■ **EXERCISE REQUIREMENTS**: Copy out each line of the entries below in which the string "Itoa" appears.

■ **DATASET**:

----

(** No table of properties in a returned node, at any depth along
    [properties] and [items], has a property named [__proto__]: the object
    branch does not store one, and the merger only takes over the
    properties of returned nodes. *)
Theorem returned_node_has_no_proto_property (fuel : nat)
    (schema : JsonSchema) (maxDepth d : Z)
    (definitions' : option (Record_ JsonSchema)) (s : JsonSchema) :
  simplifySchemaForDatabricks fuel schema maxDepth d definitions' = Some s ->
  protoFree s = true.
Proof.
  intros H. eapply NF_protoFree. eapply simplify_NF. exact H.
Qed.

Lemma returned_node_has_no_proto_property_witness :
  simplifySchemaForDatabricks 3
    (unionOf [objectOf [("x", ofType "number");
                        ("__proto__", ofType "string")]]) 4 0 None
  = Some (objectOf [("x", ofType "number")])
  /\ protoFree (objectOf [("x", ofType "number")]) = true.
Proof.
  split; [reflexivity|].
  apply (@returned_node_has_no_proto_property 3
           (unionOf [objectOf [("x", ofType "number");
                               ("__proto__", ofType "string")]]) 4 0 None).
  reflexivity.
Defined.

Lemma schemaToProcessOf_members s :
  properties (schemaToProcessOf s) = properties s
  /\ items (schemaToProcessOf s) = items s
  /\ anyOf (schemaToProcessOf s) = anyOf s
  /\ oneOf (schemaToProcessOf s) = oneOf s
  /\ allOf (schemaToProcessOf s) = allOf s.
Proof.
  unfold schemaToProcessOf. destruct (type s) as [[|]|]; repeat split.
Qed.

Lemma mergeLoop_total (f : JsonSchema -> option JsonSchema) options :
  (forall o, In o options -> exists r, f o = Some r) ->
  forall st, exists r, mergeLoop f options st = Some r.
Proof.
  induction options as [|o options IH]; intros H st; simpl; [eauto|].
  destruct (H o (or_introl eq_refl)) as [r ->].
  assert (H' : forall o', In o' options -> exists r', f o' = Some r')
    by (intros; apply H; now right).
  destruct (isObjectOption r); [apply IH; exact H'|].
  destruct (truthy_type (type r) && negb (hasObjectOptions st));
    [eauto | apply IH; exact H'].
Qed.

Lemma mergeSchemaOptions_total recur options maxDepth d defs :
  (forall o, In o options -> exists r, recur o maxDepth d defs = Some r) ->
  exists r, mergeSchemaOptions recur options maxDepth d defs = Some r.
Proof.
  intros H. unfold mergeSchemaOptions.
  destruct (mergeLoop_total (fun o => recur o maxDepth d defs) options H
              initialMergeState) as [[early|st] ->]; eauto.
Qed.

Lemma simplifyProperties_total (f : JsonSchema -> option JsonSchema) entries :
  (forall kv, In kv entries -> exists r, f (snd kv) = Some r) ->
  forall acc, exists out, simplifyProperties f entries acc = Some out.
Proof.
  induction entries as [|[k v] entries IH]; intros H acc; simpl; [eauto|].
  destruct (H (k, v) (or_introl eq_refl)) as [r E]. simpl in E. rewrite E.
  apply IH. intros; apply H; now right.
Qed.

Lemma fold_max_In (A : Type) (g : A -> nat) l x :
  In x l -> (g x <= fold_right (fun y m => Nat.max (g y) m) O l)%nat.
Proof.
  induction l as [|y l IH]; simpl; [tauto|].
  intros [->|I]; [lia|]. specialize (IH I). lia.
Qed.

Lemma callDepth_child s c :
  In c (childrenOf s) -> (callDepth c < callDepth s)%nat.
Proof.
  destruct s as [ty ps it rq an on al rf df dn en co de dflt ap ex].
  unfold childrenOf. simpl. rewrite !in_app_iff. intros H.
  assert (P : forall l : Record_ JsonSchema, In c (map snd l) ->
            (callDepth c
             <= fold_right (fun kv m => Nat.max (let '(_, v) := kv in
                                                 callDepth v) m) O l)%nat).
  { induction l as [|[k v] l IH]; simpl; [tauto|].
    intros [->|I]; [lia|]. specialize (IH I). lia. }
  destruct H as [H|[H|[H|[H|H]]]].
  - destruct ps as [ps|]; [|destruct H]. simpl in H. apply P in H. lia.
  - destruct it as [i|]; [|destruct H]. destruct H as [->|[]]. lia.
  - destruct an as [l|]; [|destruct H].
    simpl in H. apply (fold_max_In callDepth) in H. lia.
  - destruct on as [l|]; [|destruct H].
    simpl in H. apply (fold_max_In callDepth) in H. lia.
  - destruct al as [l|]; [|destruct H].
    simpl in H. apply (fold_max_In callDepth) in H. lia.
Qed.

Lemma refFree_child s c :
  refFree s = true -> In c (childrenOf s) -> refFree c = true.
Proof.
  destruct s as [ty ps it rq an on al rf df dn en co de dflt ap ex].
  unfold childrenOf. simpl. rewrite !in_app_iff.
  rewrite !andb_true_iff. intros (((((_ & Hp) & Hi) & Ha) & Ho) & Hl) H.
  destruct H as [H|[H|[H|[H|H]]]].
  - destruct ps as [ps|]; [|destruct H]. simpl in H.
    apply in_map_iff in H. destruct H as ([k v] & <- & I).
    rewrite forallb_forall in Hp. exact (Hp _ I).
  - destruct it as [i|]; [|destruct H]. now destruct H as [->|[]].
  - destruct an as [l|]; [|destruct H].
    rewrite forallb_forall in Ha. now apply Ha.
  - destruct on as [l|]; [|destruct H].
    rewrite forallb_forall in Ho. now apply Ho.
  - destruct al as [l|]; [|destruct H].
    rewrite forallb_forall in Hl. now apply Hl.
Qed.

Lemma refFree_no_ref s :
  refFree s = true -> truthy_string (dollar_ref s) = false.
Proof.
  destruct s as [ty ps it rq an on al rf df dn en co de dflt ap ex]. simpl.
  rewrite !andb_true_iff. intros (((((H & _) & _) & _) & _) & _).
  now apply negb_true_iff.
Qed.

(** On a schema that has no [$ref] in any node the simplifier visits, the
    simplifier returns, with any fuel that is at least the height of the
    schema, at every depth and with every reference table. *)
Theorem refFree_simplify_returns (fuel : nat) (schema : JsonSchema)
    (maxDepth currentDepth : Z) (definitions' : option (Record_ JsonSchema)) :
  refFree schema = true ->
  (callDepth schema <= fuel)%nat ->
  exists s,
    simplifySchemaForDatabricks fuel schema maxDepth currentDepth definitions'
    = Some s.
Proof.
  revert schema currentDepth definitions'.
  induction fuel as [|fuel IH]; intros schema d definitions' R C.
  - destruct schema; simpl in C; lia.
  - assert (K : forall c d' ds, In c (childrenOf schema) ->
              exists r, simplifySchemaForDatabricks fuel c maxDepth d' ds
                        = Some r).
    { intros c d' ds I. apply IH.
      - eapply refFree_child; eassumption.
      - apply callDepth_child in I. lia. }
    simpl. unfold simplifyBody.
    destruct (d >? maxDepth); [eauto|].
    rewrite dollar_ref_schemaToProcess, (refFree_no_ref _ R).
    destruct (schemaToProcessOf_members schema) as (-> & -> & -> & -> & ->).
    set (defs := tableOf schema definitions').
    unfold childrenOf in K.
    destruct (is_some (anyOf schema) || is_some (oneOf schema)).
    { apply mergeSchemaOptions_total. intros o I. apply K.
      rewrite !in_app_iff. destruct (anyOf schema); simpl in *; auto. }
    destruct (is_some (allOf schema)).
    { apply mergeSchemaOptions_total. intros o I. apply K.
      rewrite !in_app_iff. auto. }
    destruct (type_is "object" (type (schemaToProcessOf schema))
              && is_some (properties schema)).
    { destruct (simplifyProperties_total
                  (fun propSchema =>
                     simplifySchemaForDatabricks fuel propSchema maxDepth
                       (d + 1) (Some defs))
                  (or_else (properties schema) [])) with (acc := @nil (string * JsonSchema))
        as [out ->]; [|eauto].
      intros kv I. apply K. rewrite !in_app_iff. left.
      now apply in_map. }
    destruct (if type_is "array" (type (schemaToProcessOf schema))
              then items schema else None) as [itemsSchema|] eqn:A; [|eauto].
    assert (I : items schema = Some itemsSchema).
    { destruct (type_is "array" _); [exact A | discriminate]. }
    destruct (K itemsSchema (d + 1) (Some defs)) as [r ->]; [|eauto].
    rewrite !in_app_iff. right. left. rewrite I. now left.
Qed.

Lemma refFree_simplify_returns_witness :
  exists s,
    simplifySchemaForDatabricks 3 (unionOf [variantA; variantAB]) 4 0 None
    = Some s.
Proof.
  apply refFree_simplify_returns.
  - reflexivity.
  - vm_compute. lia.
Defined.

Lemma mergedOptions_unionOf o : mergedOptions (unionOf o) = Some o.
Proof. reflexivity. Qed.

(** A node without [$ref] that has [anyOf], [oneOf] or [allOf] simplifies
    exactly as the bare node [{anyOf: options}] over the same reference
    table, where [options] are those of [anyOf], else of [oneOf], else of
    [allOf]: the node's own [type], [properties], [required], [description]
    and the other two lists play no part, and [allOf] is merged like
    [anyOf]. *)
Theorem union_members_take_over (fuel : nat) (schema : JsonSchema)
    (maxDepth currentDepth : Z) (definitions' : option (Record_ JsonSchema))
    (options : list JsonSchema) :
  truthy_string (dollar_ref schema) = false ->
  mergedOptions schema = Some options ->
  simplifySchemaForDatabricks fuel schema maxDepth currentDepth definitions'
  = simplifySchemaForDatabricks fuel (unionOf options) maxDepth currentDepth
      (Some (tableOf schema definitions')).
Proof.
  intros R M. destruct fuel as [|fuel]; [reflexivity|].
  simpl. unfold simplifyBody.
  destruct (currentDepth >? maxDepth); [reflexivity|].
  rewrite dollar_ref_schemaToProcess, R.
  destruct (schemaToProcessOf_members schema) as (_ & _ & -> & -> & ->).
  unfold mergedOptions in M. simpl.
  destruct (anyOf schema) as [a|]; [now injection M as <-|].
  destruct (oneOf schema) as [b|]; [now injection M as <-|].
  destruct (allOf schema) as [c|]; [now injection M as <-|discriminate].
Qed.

----

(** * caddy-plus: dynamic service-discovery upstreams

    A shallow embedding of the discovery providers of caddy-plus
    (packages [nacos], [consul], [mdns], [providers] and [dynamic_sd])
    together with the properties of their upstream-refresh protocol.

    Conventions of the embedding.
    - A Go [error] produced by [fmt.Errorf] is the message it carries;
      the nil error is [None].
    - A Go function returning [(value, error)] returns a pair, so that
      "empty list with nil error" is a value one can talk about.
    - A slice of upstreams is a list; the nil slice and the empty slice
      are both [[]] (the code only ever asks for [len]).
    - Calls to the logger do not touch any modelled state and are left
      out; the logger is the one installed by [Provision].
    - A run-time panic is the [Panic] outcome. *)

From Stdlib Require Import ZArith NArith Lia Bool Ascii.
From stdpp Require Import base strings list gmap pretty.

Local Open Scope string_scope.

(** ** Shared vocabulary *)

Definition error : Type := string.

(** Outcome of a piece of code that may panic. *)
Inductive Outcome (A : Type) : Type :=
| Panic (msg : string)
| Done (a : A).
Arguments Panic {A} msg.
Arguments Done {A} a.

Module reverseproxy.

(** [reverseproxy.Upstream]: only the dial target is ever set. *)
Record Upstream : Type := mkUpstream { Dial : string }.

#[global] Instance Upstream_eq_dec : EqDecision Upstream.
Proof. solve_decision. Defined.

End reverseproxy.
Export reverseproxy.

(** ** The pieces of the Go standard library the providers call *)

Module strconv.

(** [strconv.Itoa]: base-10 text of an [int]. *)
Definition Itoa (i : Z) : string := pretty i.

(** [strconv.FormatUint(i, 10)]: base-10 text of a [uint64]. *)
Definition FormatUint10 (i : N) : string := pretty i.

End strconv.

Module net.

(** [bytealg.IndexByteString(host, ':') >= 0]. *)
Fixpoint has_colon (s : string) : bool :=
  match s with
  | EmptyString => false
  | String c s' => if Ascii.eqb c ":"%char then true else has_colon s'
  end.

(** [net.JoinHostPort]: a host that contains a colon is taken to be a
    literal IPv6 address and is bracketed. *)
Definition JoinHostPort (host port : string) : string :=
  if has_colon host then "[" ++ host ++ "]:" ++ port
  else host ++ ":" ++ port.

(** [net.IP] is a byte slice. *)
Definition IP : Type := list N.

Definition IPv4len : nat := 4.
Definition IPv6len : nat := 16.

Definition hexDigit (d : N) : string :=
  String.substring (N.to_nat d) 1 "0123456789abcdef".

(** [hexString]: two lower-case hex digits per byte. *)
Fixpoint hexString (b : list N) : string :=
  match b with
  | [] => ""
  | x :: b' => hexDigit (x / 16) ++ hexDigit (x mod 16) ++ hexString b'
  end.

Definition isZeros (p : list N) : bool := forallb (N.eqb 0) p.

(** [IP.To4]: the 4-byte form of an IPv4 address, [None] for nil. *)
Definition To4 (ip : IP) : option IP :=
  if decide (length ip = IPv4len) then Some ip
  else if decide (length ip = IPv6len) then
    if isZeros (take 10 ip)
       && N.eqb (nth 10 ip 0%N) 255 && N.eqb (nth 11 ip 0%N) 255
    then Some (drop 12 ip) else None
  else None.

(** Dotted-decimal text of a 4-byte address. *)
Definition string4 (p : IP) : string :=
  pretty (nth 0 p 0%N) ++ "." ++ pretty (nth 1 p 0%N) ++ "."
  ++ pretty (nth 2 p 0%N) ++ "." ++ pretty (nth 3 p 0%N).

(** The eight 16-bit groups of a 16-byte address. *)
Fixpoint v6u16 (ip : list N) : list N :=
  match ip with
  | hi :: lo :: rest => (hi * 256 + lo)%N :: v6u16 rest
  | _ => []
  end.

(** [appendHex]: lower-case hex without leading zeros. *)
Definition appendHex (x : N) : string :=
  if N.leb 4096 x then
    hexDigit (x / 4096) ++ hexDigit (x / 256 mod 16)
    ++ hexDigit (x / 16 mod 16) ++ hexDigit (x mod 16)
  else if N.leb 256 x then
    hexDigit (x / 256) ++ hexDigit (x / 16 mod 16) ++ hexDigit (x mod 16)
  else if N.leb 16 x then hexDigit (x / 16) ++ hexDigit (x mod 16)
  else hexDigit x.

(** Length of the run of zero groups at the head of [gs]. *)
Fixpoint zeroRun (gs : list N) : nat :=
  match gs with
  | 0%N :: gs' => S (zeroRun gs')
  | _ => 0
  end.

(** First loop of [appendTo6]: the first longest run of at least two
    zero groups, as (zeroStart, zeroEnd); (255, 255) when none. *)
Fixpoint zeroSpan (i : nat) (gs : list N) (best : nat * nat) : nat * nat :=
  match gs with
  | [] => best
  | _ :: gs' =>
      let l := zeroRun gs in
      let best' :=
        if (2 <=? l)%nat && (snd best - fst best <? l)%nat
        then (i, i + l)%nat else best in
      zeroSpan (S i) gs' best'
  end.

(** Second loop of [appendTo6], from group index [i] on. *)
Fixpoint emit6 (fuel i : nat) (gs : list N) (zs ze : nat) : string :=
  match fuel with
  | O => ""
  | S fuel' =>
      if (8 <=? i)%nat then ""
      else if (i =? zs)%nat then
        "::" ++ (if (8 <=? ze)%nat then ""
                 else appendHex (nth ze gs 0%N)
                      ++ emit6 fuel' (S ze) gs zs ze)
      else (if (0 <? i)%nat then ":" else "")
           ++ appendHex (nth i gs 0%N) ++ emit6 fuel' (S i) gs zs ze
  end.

----

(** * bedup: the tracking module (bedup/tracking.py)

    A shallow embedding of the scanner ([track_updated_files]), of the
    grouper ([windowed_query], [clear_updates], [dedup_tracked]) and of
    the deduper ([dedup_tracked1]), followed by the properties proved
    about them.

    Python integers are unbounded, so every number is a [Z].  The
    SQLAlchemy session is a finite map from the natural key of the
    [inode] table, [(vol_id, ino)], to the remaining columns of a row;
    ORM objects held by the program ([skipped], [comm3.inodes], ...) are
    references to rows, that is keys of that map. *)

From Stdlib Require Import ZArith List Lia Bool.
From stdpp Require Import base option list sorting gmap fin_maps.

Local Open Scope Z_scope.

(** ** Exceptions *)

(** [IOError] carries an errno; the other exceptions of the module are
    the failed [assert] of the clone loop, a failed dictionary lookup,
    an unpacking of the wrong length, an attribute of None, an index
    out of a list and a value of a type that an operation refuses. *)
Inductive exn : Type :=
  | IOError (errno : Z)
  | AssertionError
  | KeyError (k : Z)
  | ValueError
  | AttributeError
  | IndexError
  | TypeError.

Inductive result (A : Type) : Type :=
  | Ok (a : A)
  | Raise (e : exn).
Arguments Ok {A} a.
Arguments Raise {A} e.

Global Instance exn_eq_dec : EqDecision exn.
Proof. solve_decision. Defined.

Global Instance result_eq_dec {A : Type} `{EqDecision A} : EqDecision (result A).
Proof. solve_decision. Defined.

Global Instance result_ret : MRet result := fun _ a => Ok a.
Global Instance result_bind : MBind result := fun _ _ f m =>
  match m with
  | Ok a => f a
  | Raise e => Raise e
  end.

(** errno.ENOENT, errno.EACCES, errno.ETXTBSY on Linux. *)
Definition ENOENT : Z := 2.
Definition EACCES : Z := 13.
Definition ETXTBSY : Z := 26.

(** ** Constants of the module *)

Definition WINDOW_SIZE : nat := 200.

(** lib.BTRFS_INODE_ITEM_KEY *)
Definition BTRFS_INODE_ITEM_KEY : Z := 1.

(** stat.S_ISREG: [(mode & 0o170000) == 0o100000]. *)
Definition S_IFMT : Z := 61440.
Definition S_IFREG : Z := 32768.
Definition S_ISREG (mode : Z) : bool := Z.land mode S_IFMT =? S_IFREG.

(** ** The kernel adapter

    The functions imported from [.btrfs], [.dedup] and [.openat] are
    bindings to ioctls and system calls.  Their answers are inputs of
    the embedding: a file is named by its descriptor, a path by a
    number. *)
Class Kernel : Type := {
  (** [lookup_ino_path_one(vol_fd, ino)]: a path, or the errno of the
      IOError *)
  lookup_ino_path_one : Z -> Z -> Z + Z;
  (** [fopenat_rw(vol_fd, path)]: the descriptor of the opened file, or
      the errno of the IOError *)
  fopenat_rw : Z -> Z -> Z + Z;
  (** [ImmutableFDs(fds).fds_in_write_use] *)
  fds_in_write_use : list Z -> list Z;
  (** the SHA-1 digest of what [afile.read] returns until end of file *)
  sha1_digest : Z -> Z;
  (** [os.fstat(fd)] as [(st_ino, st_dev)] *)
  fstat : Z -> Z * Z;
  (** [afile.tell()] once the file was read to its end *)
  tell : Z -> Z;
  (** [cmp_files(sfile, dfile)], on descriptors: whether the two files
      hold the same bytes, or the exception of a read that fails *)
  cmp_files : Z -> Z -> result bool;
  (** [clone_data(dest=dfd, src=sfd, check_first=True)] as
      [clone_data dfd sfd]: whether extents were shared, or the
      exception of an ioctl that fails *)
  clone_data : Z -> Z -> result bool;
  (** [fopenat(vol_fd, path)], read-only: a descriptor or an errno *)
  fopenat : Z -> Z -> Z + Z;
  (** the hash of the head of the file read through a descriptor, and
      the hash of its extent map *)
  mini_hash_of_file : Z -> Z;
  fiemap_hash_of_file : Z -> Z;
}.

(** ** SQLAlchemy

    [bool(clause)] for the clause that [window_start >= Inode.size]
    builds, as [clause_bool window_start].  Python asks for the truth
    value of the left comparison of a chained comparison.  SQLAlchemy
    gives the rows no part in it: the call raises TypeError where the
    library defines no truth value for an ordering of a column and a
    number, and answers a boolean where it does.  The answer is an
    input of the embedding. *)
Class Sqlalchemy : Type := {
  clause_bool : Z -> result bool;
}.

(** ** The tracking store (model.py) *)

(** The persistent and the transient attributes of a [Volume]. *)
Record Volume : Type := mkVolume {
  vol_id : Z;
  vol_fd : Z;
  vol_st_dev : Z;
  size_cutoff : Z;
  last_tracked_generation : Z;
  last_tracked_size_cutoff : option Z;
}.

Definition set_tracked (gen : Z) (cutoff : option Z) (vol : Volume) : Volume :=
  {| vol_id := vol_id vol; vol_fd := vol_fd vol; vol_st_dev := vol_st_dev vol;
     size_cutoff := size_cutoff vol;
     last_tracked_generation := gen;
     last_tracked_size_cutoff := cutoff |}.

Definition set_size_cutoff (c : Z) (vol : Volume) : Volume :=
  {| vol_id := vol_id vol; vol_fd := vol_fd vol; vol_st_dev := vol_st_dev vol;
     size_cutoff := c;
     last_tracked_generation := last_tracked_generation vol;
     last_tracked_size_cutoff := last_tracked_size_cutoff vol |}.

----

■ **RESULT BELOW**:
(** [strconv.Itoa]: base-10 text of an [int]. *)
Definition Itoa (i : Z) : string := pretty i.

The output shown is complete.